Aus der einfachen Gesellschaft wurde eine Gmbh und seit 2020 sind sie eine Aktiengesellschaft. Was blieb: 5000 Franken Startkapital – sie haben nie einen Kredit aufgenommen, sondern alles aus ihren Gewinnen finanziert. Aus einem Umsatz 2017 von 300'000 Franken wurden 2020 13 Millionen Franken. «Und doch sind wir im September jedes Jahr quasi pleite», sagt Hänny. Denn für die Vorräte für das Weihnachtsgeschäft geht immer das ganze Vermögen der Firma drauf.
Kleine Schritte, aber mit möglichst vielen Menschen
«Wir sind nicht die nachhaltigste Firma der Schweiz», sagt Hänny direkt. «Wir suchen das Gleichgewicht zwischen ökologisch, sozial und einem Preis, der total okay ist.» Es sei auch nie ihr Ziel gewesen, das nachhaltigste Unternehmen zu sein. Und noch viel wichtiger ist ihnen, dass sie «nicht missionieren», sondern einfach jede Gelegenheit packen, etwas nachhaltiger zu machen. «Wir wollen kleine Schritte in die richtige Richtung machen. Aber dafür die Massen begeistern.» Die Umsatzzahlen zeigen, dass sie das wohl schaffen.

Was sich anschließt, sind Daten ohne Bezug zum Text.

(** * The automation engine of [automations.py]

    A shallow embedding of [AutomationEngine] and [ProductAutomationAPI]:
    the registry ([self.automations]), the dispatcher
    ([execute_automation], [_run_action], the twelve action handlers,
    [_store_result]), the scheduler pass ([run_scheduled_automations]) and
    the two fan-out entry points ([handle_webhook], [check_thresholds]).

    Conventions of the embedding.
    - A Python [dict] is an association list in insertion order; a key
      occurs at most once in the lists the program builds, and lookups
      take the first binding.
    - An [Automation] object lives in [self.automations] and nowhere else,
      so the dictionary is the object store and a key is the reference to
      the object: an attribute assignment rewrites the binding of the key.
    - [int] is [Z]; [float] is the rational it denotes ([Q]; NaN, the
      infinities and the rounding of float products are not modelled).
    - [datetime] is the number of microseconds since 0001-01-01T00:00:00,
      [timedelta] a number of microseconds.
    - Everything outside the process is an oracle of the environment
      [Env]: the readings of [datetime.now()], the replies to
      [http_client.post], the two date formatters.
    - A computation maps a state to an outcome (a value or a raised
      exception) and a state: what was mutated before an exception stays
      mutated.
    - [print] is not modelled, nor [start_automation_loop], [stop],
      [list_automations] and the command line. *)

From Stdlib Require Import ZArith QArith Qround Ascii String DecimalString List Bool Lia.
Import ListNotations.
Local Open Scope string_scope.
Local Open Scope Z_scope.
Set Warnings "-register-all".
Lemma break_table_optimal_witness :
  ∃ dp, break_table 20 [2; 8; 10] = Ok dp ∧
    ∃ v s, tget dp 1 3 = Some (Int v, s) ∧ optimal 20 [2; 8; 10] 1 3 v.
Proof.
  destruct (break_table_optimal 20 [2; 8; 10]) as (dp & Hdp & Hcells);
    [reflexivity | reflexivity |].
  exists dp. split; [exact Hdp|]. apply Hcells. simpl. lia.
Defined.

(** X10: for valid cuts, at least one, the split recorded in the answer
    cell [(0, n)] is the position of a best first cut: some order that starts
    with that cut has the cost the cell holds, and no order costs less. *)
Lemma break_table_first_cut (string_length : Z) (cuts : list Z) :
  strictly_increasing cuts = true → in_range string_length cuts = true →
  cuts ≠ [] →
  ∃ dp v (s : nat) c rest,
    break_table string_length cuts = Ok dp ∧
    tget dp 0 (length cuts) = Some (Int v, Z.of_nat s) ∧
    cuts !! s = Some c ∧
    c :: rest ≡ₚ cuts ∧
    order_cost [(0, string_length)] (c :: rest) = v ∧
    least_cost 0 string_length cuts v.
Proof.
  intros Hsorted Hrange Hne.
  destruct (break_table_optimal string_length cuts Hsorted Hrange)
    as (dp & Hdp & Hopt).
  destruct (break_table_recurrence string_length cuts) as (dp' & Hdp' & Hrec).
  assert (dp' = dp) as -> by congruence.
  apply strictly_increasing_sorted in Hsorted.
  apply in_range_Forall in Hrange.
  set (n := length cuts).
  assert (0 < n)%nat as Hn by (destruct cuts; [done|cbn; lia]).
  destruct (Hrec O n) as (s & Hs & Hcell & _); [lia|].
  destruct (lookup_lt_is_Some_2 cuts s) as [c Hc]; [lia|].
  destruct (Hopt O s) as (vl & sl & Hvl & [(ol & Hol & Hcl) _]); [lia|].
  destruct (Hopt (s + 1)%nat n) as (vr & sr & Hvr & [(or_ & Hor & Hcr) _]); [lia|].
  destruct (Hopt O n) as (v & s' & Hv & Hleast); [lia|].
  rewrite (seg_end_lookup _ _ _ _ Hc) in Hcl.
  replace (s + 1)%nat with (S s) in Hcr, Hor, Hvr by lia.
  rewrite (seg_start_lookup _ _ _ Hc) in Hcr.
  assert (inner cuts 0 s = take s cuts) as Hleft.
  { unfold inner. by rewrite Nat.sub_0_r, drop_0. }
  assert (inner cuts (S s) n = drop (S s) cuts) as Hright.
  { unfold inner. apply take_ge. rewrite length_drop. lia. }
  rewrite Hleft in Hol. rewrite Hright in Hor.
  assert (seg_end string_length cuts n = string_length) as Hend
    by (unfold seg_end; by rewrite decide_True).
  rewrite Hend in Hcr.
  change (seg_start cuts 0) with 0 in Hcl.
  pose proof (take_drop_middle _ _ _ Hc) as Hcuts.
  pose proof Hsorted as Hmid. rewrite <- Hcuts in Hmid.
  apply sorted_middle in Hmid as [Hlt Hgt].
  assert (Forall (λ x, x < c) ol) as Hlt' by (by rewrite Hol).
  assert (Forall (λ x, c < x) or_) as Hgt' by (by rewrite Hor).
  assert (0 ≤ c < string_length) as Hc_range.
  { apply (proj1 (Forall_forall _ _) Hrange). by eapply list_elem_of_lookup_2. }
  pose proof Hv as Hv'. rewrite Hcell in Hv'. injection Hv' as Hval Hsplit.
  exists dp, v, s, c, (ol ++ or_).
  split; [done|]. split; [|split; [done|split; [|split]]].
  - by rewrite Hv, Hsplit.
  - by rewrite Hol, Hor, Permutation_middle, Hcuts.
  - rewrite order_cost_first; [|done|].
    + destruct (filter_sides ol or_ c Hlt' Hgt') as [-> ->]. rewrite Hcl, Hcr.
      rewrite <- Hval. unfold split_cost.
      replace (s + 1)%nat with (S s) by lia.
      rewrite (cost_of_Some _ _ _ _ _ Hvl), (cost_of_Some _ _ _ _ _ Hvr), Hend.
      change (seg_start cuts 0) with 0. lia.
    + intros [Hin|Hin]%elem_of_app.
      * pose proof (proj1 (Forall_forall _ _) Hlt' c Hin) as Hbad.
        cbn in Hbad. lia.
      * pose proof (proj1 (Forall_forall _ _) Hgt' c Hin) as Hbad.
        cbn in Hbad. lia.
  - unfold optimal in Hleast. rewrite Hend in Hleast.
    change (seg_start cuts 0) with 0 in Hleast.
    assert (inner cuts 0 n = cuts) as Hall.
    { unfold inner. rewrite Nat.sub_0_r, drop_0. by apply take_ge. }
    by rewrite Hall in Hleast.
Qed.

Obwohl sie gerade ein neues Produkt lanciert haben, einen umweltfreundlichen Schuh, ist ihr Ziel, «mehr zu fokussieren». Weniger Artikel, dafür mit diesen näher beim Hersteller und mit möglichst transparenter Herstellerkette. Zudem möchten sie in Deutschland und Österreich Fuss fassen.
Bio-Gemüse und Restaurant-Besuche
«Noch kein einziges Mal haben wir uns einen Gewinn oder eine Dividende ausbezahlt. In einem guten Jahr gabs einen dreizehnten Monatslohn», sagt Hänny. «Aber ich kann mir alles leisten, was ich möchte.» Bio-Gemüse vom Bauer und zweimal pro Monat auswärts essen sind für ihn der Luxus, den er schätzt.
Und nach Brasilien fliegen zu können – zur Verwandtschaft seiner Frau. «Natürlich ist das nicht ökologisch, aber für uns so wichtig, dass wir gerne auf anderes verzichten», sagt er.
Neben all den Erfolgen zählt aber für Hänny noch etwas anderes: «Robin und ich haben in der ganzen Zeit nie gestritten und meine Frau ist immer noch meine Frau.»